Platte der Woche KW 46/2025
Es gibt zurzeit wohl niemand anderen, der so virtuos, einfalls- und abwechslungsreich und so konsequent auf der Klaviatur des Retro-E-Pop spielt, wie die kanadische Songwriterin Katie Stelmanis mit ihrem Projekt Austra. Dabei hat das vierte Austra-Album „Chin Up Buttercup“ eine eher unschöne Entstehungsgeschichte. Als die damals in London lebende Musikerin 2020 – mitten in der ausbrechenden Pandemie – mit dem nun zum LP-Titel gewordenen Spruch „Chin Up Buttercup“ von ihrer damaligen Partnerin verlassen wurde und dann auch noch in ihre kanadische Heimat zurück musste, bevor die Grenzen geschlossen wurden, stand sie von jetzt auf gleich im Nichts und musste erst mal die auf sie hereinbrechenden Gefühle verarbeiten – von den praktischen Folgen der Pandemie-Einschränkungen mal ganz abgesehen.
In der klassischen Manier gewiefter Songwriter machte Stelmanis diese Erfahrungen dann zur Basis jener Songs, die nun das Album zieren – und rechnet dabei dann auch gründlich mit der besagten Ex ab. Vielleicht ist das Album dann auch deswegen musikalisch so facettenreich geworden, wie es sich nun gebärdet. Die Frage, wie es musikalisch weitergehen könnte, drängte sich aber für Katie auch deswegen auf, weil sie sich ein eng gestecktes musikalisches Setting ausgesucht hat, denn das Sounddesign auch des neuen Albums beschränkt sich grundlegend auf den Sound früher E-Pop-Pioniere, die in den 80ern dieses Genre aus der Taufe hoben, als es möglich wurde, neben Zwitschern und Tüten auch Bass-Sounds und Drum-Computer auf elektronischer Basis einsetzen zu können.
Anstatt also zu versuchen, durch Hinzunahme moderner Computertechnik und Sound-Gimmicks den Anschluss an die Jetztzeit zu suchen, blieb Katie bei ihrem Metier und konzentrierte sich auf das Songwriting, in gewisser Weise auch das Storytelling und den Gesang – suchte dafür aber für jeden Song attraktive stilistische Akzente aus.

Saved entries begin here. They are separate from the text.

(** * ecom_agent: the guarded data tools and their audit hooks

    A shallow embedding of [src/ecom_agent/agent.py]: the keyword guardrail of
    [execute_sql], the three BigQuery tools, and the two logging callbacks.

    Python [str] values are sequences of Unicode code points; the store
    client, the standard output and the reviewing sub-agent are external and
    appear as the fields of an environment record. *)

From Stdlib Require Import List NArith ZArith Bool Ascii String Lia.
Import ListNotations.

(** ** Python strings *)

(** A [str] is a list of code points. *)
Definition char := N.
Definition str := list char.

(** A source literal, read as its code points. *)
Definition lit (s : string) : str := map N_of_ascii (list_ascii_of_string s).

Definition str_eqb (a b : str) : bool :=
  if list_eq_dec N.eq_dec a b then true else false.

(** [Py_UNICODE_ISSPACE]: the characters [str.split()] and [str.strip()]
    treat as whitespace. *)
Definition is_space (c : char) : bool :=
  ((9 <=? c) && (c <=? 13) || (28 <=? c) && (c <=? 32)
   || (c =? 133) || (c =? 160) || (c =? 5760)
   || (8192 <=? c) && (c <=? 8202)
   || (c =? 8232) || (c =? 8233) || (c =? 8239) || (c =? 8287)
   || (c =? 12288))%N.

Definition ascii_upper (c : char) : char :=
  if ((97 <=? c) && (c <=? 122))%N then (c - 32)%N else c.

Section Guardrail.

(** The upper-case mapping of the code points above 127, as the Unicode
    tables of the interpreter give it (one code point may map to
    several). *)
Variable unicode_upper : char -> str.

Definition upper_char (c : char) : str :=
  if (c <? 128)%N then [ascii_upper c] else unicode_upper c.

(** [s.upper()] *)
Definition upper (s : str) : str := flat_map upper_char s.

(** [s.lstrip()] *)
Fixpoint lstrip (s : str) : str :=
  match s with
  | [] => []
  | c :: s' => if is_space c then lstrip s' else s
  end.

(** [s.strip()] *)
Definition strip (s : str) : str := rev (lstrip (rev (lstrip s))).

Definition cons_word (w : str) (ws : list str) : list str :=
  match w with
  | [] => ws
  | _ :: _ => w :: ws
  end.

(** The word that starts at the head of [s] (empty when [s] starts with
    whitespace), and the words after it. *)
Fixpoint words (s : str) : str * list str :=
  match s with
  | [] => ([], [])
  | c :: s' =>
      let (w, ws) := words s' in
      if is_space c then ([], cons_word w ws) else (c :: w, ws)
  end.

(** [s.split()]: the maximal runs of non-whitespace characters, in
    order. *)
Definition split (s : str) : list str :=
  let (w, ws) := words s in cons_word w ws.

(** [BLOCKED_KEYWORDS] *)
Definition BLOCKED_KEYWORDS : list str :=
  [ lit "DELETE"; lit "DROP"; lit "TRUNCATE"; lit "UPDATE"; lit "INSERT";
    lit "ALTER"; lit "CREATE"; lit "MERGE"; lit "GRANT"; lit "REVOKE" ].

(** [keyword in tokens] *)
Definition contains (tokens : list str) (keyword : str) : bool :=
  existsb (str_eqb keyword) tokens.

(** The loop at the head of [execute_sql]: the first keyword of
    [BLOCKED_KEYWORDS] found among [sql_upper.split()], if any. *)
Definition guardrail (query : str) : option str :=
  let sql_upper := strip (upper query) in
  find (fun keyword => contains (split sql_upper) keyword) BLOCKED_KEYWORDS.

(** [f"Query blocked: contains '{keyword}' operation. This agent is
    read-only and cannot modify data."] *)
Definition blocked_message (keyword : str) : str :=
  lit "Query blocked: contains '" ++ keyword
    ++ lit "' operation. This agent is read-only and cannot modify data.".

End Guardrail.

(** ** Values, exceptions and the environment *)

(** The Python values the tools build.  [Obj] stands for the objects that
    come from outside as they are: the [dict] made of a result row, the
    answer of the reviewing sub-agent. *)
#[warnings="-register-all"]
Inductive value (Obj : Type) : Type :=
| VNone
| VInt (n : Z)
| VStr (s : str)
| VList (l : list (value Obj))
| VDict (d : list (string * value Obj))
| VObj (o : Obj).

Der Opener „Amnesia“ etwa wildert mit seinem Piano-Intro und der komplexen Melodiefolge beim klassischen Kook-Pop. Der als Singe ausgekoppelte Track „Math Equation“ erinnert an Kylie Minogue-Style Disco-Elemente. „Siren Song“ ist purer Artpop, der Titeltrack kommt als verstiegene Psychedelia daher. Es folgen dann noch Techno, New Wave, Dreampop und Ambient-Einlagen. All das steht aber keineswegs im luftleeren Raum, sondern wird geprägt von ausgefeilten Melodien, Harmoniefolgen und Refrains. In besonderer Weise überrascht jedoch Katies Fähigkeit, den kunstvoll aufgetürmten, choralen Gesangsharmonien eine geradezu feierlich/liturgische Note angedeihen zu lassen, die besonders bei A-Cappella-Passagen oder hymnischen Refrains zum Tragen kommt.
Kurzum: Trotz der eher abtörnenden Umstände, unter denen das neue Material entstanden ist, ist „Chin Up Buttercup“ – nicht zuletzt wegen der kämpferischen Note, mit der Katie das Thema anging und der daraus resultierenden Resilienz – Austras bislang stärkstes Album geworden; und in gewisser Weise dann auch ein persönliches Empowerment-Statement.
„Chin Up Buttercup“ von Austra erscheint auf Domino.